What to work on -> Set down exactly the lines below between the line holding "simpl. rewrite Hres." and the line holding "apply Hin in Hnew", inclusive; no other line belongs in the answer.

Data records ->
-=-=-
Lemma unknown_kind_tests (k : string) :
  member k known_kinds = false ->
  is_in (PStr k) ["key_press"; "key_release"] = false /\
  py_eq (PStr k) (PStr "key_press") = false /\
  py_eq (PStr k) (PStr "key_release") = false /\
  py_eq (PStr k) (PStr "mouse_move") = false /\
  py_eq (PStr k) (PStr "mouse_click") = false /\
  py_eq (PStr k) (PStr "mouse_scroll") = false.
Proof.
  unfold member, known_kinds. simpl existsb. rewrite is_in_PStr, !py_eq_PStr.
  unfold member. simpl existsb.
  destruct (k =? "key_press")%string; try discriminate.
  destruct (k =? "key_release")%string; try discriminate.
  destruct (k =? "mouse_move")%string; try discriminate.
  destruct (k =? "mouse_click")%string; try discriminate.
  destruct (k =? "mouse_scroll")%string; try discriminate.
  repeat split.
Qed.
-=-=-
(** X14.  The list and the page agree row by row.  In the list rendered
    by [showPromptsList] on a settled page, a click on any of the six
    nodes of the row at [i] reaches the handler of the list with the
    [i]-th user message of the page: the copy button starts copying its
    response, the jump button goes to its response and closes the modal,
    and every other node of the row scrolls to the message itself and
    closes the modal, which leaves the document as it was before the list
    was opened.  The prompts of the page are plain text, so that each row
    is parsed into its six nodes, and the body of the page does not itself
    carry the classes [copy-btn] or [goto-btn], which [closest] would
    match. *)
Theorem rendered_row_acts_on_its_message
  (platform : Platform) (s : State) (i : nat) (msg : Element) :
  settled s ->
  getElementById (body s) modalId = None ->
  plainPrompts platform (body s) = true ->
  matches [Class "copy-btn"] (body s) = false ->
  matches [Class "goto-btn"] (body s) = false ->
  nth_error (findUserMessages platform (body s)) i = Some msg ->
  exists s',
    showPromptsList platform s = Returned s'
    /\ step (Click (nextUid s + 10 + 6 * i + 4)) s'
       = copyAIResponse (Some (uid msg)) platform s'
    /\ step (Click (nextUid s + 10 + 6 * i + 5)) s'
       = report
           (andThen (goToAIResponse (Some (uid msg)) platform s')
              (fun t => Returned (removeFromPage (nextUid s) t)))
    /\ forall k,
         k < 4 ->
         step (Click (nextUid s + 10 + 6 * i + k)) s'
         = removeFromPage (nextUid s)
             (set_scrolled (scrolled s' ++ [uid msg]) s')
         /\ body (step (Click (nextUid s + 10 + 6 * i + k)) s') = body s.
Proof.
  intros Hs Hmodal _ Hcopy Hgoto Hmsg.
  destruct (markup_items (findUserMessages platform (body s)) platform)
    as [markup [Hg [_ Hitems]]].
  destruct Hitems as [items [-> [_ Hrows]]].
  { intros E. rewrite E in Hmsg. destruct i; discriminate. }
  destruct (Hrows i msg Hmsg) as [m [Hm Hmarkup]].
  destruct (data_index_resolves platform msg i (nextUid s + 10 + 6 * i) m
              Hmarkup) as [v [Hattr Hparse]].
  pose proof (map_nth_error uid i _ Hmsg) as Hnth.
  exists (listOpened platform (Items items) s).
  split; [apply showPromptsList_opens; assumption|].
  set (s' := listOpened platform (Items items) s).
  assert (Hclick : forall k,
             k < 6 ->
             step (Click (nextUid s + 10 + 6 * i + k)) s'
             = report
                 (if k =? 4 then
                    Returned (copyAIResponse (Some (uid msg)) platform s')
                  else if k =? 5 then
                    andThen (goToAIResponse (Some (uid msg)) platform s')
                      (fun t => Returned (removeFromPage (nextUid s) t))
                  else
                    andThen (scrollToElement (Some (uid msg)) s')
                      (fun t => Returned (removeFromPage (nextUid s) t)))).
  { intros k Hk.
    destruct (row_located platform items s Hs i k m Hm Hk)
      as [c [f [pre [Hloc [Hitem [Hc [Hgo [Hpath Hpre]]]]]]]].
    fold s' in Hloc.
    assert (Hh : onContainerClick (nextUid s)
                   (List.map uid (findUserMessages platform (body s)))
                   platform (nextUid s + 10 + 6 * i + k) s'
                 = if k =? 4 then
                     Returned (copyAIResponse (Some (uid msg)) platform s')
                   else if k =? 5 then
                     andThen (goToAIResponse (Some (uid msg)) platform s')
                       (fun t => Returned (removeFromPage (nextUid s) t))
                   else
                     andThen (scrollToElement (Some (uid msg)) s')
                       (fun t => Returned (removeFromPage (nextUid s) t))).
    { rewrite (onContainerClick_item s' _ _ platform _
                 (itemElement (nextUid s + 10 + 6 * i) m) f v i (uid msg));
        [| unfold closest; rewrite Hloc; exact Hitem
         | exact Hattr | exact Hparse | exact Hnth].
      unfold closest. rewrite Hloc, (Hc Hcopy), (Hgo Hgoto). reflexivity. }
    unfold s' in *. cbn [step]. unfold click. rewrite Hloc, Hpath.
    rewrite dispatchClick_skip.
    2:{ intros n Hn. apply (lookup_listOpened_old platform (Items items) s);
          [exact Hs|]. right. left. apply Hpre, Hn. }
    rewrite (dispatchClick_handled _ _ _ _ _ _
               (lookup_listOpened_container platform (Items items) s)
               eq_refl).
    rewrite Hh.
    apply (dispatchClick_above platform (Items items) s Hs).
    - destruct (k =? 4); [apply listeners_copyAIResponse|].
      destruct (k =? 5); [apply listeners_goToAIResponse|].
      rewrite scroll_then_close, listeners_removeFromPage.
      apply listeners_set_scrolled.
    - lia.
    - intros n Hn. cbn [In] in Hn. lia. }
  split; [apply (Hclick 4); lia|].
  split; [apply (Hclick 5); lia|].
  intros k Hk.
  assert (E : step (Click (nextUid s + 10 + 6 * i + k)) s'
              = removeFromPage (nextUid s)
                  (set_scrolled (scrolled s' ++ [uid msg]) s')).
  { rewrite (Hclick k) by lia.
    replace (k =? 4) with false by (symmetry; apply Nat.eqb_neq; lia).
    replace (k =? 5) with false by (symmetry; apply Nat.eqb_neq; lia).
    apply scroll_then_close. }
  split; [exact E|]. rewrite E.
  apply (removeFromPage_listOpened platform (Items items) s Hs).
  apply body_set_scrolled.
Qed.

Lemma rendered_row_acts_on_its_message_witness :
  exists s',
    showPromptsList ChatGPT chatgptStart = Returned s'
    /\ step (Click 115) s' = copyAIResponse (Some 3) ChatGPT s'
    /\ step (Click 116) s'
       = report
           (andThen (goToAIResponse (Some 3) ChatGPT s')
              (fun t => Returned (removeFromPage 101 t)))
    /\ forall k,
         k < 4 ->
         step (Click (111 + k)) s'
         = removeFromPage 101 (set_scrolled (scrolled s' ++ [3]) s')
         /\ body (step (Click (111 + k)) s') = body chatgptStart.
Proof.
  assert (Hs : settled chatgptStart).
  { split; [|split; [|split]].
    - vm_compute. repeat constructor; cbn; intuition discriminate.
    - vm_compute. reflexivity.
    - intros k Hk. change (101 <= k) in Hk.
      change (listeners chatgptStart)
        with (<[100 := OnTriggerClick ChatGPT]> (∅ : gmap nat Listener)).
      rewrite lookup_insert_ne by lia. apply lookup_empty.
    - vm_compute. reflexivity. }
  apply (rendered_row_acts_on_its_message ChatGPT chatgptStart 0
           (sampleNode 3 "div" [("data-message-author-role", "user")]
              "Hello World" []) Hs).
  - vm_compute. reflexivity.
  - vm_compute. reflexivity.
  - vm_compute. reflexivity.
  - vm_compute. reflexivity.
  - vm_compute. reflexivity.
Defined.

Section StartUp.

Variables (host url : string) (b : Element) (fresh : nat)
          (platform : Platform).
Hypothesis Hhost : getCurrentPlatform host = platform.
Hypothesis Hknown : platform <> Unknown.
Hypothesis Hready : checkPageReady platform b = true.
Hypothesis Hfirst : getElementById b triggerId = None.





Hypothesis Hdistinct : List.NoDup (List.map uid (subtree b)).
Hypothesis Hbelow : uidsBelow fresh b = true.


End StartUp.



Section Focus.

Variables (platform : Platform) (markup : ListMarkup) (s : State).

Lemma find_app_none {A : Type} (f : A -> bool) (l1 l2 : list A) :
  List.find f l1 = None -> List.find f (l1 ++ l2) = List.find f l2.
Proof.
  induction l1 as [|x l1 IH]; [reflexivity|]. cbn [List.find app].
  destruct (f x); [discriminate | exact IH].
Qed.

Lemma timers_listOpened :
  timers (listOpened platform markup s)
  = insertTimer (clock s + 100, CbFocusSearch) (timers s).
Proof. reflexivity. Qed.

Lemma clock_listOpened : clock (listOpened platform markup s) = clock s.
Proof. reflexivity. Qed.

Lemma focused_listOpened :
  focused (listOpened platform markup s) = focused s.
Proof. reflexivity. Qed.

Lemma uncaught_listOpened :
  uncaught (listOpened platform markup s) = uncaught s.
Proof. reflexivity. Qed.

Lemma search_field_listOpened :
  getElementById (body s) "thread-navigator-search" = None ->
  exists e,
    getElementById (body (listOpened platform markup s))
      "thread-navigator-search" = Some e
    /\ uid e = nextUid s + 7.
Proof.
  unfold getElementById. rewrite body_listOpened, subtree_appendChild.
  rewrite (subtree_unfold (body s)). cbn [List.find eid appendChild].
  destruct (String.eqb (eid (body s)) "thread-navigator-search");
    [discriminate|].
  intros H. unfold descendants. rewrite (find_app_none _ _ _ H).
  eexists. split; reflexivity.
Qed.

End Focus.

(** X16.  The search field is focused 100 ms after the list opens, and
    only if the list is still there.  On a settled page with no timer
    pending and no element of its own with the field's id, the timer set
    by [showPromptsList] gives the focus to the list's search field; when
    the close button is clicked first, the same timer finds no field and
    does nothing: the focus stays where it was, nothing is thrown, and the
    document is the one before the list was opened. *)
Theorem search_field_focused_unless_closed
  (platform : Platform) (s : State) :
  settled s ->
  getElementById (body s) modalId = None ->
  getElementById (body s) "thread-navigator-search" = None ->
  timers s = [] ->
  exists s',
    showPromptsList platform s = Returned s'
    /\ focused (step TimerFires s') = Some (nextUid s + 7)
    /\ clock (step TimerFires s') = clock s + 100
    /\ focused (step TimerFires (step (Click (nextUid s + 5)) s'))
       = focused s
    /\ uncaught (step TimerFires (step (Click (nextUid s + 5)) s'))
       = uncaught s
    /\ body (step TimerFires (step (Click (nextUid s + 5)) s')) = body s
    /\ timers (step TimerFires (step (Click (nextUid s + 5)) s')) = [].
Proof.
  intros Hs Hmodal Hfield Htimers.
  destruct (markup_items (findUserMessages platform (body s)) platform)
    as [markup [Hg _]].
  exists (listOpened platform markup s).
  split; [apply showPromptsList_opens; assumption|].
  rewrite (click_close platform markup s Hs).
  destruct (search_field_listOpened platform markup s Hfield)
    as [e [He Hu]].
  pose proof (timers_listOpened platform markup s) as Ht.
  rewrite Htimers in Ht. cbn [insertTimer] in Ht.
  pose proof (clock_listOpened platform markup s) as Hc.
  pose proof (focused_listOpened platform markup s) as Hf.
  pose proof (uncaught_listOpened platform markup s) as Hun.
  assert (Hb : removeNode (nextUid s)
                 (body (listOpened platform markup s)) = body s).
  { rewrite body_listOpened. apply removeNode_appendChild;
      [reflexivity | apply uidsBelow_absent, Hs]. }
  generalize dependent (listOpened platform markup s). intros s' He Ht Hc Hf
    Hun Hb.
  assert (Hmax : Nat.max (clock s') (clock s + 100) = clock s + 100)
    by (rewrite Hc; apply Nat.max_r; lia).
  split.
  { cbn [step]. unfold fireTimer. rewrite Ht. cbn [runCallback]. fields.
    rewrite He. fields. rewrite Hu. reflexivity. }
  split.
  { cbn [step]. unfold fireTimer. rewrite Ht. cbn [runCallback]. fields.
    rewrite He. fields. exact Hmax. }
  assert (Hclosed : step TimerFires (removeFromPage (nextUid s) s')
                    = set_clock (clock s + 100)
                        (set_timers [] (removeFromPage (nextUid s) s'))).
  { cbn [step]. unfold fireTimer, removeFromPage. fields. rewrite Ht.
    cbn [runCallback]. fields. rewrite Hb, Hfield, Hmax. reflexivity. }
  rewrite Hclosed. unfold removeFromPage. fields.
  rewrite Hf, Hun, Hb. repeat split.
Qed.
-=-=-
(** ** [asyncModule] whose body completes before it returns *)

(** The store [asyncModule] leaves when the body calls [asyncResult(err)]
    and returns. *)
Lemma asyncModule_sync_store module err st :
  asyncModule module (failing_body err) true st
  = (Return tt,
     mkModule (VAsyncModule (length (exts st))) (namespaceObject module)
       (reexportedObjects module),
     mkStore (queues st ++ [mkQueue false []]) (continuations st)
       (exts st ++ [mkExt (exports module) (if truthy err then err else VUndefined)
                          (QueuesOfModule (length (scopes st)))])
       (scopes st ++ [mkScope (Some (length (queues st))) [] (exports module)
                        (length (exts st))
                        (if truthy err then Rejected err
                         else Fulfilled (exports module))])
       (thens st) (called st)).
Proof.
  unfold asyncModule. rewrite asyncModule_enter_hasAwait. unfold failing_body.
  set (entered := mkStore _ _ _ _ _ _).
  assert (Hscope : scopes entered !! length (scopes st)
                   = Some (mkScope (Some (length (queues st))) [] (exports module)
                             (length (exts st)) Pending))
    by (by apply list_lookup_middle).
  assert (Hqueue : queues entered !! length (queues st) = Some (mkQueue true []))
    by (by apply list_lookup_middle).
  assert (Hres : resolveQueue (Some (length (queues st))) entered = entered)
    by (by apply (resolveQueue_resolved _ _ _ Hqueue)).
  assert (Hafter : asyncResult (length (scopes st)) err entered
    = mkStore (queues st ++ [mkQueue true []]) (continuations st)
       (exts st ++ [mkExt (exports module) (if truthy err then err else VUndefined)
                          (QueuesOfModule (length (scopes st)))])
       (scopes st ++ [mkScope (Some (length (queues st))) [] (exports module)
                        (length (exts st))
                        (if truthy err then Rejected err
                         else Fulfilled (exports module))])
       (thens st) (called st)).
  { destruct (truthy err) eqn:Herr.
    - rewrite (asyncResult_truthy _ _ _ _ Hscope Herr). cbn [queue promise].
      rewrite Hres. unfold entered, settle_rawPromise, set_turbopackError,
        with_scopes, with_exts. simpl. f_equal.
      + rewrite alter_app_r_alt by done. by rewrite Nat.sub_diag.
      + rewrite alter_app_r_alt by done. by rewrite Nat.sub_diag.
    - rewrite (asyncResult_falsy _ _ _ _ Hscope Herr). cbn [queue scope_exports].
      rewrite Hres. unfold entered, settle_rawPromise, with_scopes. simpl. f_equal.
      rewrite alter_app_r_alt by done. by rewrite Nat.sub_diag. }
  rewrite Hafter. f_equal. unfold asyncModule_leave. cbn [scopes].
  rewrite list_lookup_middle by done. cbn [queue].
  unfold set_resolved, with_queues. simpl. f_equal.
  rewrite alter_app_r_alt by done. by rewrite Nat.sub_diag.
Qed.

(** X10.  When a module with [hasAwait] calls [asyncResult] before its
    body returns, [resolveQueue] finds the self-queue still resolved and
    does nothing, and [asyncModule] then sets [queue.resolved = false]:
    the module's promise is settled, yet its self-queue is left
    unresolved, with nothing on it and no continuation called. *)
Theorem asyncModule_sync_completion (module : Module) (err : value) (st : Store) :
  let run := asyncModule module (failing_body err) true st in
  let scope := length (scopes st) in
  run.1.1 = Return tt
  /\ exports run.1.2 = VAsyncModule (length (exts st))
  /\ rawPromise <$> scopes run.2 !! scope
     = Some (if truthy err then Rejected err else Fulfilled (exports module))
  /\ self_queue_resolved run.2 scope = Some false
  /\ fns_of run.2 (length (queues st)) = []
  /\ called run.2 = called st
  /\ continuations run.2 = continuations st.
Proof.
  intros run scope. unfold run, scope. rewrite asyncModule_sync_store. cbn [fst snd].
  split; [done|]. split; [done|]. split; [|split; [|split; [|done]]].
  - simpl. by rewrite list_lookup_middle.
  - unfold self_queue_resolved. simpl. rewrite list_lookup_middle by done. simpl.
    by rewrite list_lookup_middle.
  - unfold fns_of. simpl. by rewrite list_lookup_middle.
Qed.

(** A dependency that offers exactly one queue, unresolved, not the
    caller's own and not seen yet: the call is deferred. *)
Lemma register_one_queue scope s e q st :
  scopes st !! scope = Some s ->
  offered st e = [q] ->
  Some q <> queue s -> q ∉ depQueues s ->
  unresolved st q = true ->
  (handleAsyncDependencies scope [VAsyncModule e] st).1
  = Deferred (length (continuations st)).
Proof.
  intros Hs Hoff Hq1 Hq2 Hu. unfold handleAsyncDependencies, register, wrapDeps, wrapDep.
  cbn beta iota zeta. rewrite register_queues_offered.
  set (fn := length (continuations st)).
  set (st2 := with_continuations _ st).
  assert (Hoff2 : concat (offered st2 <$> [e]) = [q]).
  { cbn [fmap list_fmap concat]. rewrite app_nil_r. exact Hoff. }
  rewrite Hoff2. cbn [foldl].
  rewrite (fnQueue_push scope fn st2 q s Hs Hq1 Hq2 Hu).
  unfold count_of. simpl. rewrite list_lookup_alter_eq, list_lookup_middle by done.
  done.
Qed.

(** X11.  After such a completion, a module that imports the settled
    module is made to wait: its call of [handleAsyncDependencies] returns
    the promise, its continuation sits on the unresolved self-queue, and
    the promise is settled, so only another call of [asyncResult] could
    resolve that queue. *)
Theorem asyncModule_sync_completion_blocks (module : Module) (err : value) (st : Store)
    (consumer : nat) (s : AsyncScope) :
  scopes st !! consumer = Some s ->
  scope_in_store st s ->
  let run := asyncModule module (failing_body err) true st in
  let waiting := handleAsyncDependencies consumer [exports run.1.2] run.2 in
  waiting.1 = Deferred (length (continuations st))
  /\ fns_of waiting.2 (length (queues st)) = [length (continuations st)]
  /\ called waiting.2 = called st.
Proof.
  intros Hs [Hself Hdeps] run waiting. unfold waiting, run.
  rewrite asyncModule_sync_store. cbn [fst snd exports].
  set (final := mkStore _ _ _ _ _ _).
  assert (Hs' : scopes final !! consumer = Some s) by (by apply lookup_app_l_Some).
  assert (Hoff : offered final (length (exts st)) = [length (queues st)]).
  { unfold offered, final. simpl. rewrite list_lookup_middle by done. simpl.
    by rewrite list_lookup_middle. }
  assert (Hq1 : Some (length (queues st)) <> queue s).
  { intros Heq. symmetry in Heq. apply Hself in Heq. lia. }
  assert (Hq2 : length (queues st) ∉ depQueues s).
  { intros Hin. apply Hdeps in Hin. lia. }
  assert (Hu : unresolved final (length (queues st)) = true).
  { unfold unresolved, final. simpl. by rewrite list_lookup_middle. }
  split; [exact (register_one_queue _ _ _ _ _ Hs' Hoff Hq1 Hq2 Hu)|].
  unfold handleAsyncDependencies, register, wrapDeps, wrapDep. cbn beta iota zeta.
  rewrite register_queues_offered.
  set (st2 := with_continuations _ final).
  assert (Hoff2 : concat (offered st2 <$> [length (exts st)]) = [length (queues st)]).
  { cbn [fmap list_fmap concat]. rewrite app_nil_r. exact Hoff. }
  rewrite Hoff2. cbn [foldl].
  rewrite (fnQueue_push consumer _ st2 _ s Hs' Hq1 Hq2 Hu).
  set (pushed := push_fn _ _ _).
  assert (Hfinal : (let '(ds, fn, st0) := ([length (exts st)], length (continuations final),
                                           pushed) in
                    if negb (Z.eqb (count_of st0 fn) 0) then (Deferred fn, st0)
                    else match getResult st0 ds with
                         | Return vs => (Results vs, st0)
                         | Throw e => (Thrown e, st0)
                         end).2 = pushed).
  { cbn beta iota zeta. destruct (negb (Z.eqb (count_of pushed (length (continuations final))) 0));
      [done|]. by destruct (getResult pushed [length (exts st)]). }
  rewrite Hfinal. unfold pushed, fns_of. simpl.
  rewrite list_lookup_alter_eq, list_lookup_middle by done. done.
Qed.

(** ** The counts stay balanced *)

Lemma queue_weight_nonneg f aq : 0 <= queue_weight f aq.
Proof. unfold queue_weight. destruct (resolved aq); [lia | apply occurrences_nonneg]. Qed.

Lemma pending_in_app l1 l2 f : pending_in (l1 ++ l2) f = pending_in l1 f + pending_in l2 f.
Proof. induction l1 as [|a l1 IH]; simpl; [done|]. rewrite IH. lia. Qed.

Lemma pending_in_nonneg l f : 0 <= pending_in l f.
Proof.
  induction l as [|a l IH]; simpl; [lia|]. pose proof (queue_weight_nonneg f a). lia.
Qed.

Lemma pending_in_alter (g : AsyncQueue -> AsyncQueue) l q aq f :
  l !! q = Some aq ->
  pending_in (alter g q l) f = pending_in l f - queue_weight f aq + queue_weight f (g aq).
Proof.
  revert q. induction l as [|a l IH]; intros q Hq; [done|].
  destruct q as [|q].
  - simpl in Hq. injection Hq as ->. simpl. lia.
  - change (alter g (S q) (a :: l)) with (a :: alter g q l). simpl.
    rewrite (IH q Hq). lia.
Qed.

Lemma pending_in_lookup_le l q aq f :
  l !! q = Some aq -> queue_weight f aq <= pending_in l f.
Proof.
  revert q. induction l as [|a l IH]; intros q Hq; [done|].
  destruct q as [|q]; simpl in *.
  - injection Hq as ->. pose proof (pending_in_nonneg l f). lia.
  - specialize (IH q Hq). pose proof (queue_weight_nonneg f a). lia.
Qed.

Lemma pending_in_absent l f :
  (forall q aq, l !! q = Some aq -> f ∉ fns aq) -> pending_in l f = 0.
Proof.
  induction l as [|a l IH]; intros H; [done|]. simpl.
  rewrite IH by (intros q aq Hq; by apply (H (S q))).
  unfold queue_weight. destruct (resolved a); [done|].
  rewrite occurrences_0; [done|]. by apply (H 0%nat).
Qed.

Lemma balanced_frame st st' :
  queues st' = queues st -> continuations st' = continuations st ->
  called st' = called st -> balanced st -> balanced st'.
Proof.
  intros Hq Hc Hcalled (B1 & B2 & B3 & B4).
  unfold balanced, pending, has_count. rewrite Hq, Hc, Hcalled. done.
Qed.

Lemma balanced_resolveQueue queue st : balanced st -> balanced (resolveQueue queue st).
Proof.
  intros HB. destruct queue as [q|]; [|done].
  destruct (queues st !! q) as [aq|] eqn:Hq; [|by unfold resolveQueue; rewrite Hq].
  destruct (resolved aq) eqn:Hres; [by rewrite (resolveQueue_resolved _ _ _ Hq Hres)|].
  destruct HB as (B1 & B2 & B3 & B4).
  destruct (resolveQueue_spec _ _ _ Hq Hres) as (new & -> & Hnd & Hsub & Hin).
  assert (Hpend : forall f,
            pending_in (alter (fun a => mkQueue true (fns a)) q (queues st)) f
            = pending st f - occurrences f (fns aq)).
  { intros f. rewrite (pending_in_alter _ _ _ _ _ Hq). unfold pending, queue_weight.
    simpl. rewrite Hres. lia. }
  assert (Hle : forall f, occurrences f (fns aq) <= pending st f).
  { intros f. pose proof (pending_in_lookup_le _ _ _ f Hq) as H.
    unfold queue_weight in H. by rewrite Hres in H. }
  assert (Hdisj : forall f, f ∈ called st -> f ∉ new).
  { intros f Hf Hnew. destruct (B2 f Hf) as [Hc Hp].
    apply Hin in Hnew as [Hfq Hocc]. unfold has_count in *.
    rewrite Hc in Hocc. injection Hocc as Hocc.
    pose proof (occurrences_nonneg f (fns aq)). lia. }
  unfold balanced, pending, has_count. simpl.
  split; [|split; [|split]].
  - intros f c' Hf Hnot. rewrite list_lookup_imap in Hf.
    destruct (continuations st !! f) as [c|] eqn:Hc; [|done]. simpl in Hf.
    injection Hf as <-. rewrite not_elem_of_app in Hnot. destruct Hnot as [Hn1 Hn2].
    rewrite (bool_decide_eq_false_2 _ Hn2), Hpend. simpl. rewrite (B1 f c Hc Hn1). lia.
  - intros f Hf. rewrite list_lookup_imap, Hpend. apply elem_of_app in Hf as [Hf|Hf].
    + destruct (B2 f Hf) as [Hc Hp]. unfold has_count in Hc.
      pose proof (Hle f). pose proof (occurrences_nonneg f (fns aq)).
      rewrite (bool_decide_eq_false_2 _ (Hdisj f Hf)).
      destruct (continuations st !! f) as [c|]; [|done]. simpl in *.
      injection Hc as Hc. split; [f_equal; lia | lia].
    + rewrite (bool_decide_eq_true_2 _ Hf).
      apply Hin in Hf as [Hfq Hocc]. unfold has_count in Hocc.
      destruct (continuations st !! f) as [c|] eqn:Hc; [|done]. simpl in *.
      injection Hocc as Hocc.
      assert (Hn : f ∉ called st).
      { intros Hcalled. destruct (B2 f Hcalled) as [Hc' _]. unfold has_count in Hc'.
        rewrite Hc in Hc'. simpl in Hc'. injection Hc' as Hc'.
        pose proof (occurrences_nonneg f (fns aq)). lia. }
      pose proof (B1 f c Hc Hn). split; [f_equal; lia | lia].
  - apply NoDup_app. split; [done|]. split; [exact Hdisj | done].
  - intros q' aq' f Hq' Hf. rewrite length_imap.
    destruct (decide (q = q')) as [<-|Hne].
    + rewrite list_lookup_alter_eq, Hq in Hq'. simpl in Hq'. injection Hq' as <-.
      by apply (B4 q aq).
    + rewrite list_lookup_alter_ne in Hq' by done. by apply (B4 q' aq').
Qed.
-=-=-
Answer box ->
    simpl. rewrite Hres. lia. }
  assert (Hle : forall f, occurrences f (fns aq) <= pending st f).
  { intros f. pose proof (pending_in_lookup_le _ _ _ f Hq) as H.
    unfold queue_weight in H. by rewrite Hres in H. }
  assert (Hdisj : forall f, f ∈ called st -> f ∉ new).
  { intros f Hf Hnew. destruct (B2 f Hf) as [Hc Hp].
    apply Hin in Hnew as [Hfq Hocc]. unfold has_count in *.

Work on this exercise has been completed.